* _What needs to be done_:
Would you reproduce, without any alteration, the lines from the opening line of the entries through the line that has "like a layer, an" in it?

========

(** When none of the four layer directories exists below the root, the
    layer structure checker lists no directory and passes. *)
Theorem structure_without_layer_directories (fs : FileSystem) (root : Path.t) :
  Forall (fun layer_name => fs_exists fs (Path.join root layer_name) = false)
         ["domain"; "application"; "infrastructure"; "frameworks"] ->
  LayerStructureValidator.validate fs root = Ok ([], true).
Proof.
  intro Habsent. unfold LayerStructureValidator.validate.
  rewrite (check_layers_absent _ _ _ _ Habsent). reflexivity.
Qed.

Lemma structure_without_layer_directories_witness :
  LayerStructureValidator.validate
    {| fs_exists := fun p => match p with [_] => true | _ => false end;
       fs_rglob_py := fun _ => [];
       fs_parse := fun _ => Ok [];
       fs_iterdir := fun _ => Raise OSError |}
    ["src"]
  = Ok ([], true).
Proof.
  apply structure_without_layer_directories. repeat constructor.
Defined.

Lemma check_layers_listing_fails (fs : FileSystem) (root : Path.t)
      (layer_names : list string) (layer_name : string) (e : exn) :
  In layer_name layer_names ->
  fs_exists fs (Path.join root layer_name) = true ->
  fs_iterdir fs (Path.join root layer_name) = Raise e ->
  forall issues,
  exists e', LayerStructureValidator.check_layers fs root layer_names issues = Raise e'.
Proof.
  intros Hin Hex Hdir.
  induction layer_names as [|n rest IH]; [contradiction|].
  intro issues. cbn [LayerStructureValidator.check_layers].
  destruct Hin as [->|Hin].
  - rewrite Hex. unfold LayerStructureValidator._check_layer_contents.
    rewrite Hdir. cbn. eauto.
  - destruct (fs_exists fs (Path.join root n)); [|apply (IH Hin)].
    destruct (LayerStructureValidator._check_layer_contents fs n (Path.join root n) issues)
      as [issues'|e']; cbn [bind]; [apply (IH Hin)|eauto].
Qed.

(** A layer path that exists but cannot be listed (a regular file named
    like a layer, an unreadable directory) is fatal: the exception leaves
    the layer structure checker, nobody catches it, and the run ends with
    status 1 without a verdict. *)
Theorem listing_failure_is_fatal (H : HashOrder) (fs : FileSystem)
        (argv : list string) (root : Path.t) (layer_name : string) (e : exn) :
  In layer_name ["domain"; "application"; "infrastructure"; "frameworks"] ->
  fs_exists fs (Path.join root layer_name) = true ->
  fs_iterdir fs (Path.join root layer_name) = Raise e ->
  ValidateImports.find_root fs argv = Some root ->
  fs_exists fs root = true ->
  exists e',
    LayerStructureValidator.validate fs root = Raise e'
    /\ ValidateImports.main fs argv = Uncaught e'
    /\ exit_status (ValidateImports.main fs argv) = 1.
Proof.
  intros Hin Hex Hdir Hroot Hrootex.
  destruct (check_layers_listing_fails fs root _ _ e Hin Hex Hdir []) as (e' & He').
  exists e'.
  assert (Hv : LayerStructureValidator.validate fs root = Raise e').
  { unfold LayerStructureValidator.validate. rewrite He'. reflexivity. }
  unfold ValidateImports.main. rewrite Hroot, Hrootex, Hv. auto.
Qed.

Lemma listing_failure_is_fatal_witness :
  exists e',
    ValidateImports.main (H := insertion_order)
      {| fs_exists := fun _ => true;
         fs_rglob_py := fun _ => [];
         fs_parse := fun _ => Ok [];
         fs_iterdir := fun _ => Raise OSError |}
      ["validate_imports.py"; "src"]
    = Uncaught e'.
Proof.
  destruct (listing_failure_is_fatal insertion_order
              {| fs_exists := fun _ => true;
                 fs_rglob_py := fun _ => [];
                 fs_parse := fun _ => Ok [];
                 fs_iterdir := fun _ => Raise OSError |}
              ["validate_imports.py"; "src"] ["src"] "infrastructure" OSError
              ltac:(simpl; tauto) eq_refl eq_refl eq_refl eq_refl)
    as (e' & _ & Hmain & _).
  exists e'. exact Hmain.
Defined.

========

* _Answer_:
(** When none of the four layer directories exists below the root, the
    layer structure checker lists no directory and passes. *)
Theorem structure_without_layer_directories (fs : FileSystem) (root : Path.t) :
  Forall (fun layer_name => fs_exists fs (Path.join root layer_name) = false)
         ["domain"; "application"; "infrastructure"; "frameworks"] ->
  LayerStructureValidator.validate fs root = Ok ([], true).
Proof.
  intro Habsent. unfold LayerStructureValidator.validate.
  rewrite (check_layers_absent _ _ _ _ Habsent). reflexivity.
Qed.

Lemma structure_without_layer_directories_witness :
  LayerStructureValidator.validate
    {| fs_exists := fun p => match p with [_] => true | _ => false end;
       fs_rglob_py := fun _ => [];
       fs_parse := fun _ => Ok [];
       fs_iterdir := fun _ => Raise OSError |}
    ["src"]
  = Ok ([], true).
Proof.
  apply structure_without_layer_directories. repeat constructor.
Defined.

Lemma check_layers_listing_fails (fs : FileSystem) (root : Path.t)
      (layer_names : list string) (layer_name : string) (e : exn) :
  In layer_name layer_names ->
  fs_exists fs (Path.join root layer_name) = true ->
  fs_iterdir fs (Path.join root layer_name) = Raise e ->
  forall issues,
  exists e', LayerStructureValidator.check_layers fs root layer_names issues = Raise e'.
Proof.
  intros Hin Hex Hdir.
  induction layer_names as [|n rest IH]; [contradiction|].
  intro issues. cbn [LayerStructureValidator.check_layers].
  destruct Hin as [->|Hin].
  - rewrite Hex. unfold LayerStructureValidator._check_layer_contents.
    rewrite Hdir. cbn. eauto.
  - destruct (fs_exists fs (Path.join root n)); [|apply (IH Hin)].
    destruct (LayerStructureValidator._check_layer_contents fs n (Path.join root n) issues)
      as [issues'|e']; cbn [bind]; [apply (IH Hin)|eauto].
Qed.

(** A layer path that exists but cannot be listed (a regular file named
    like a layer, an unreadable directory) is fatal: the exception leaves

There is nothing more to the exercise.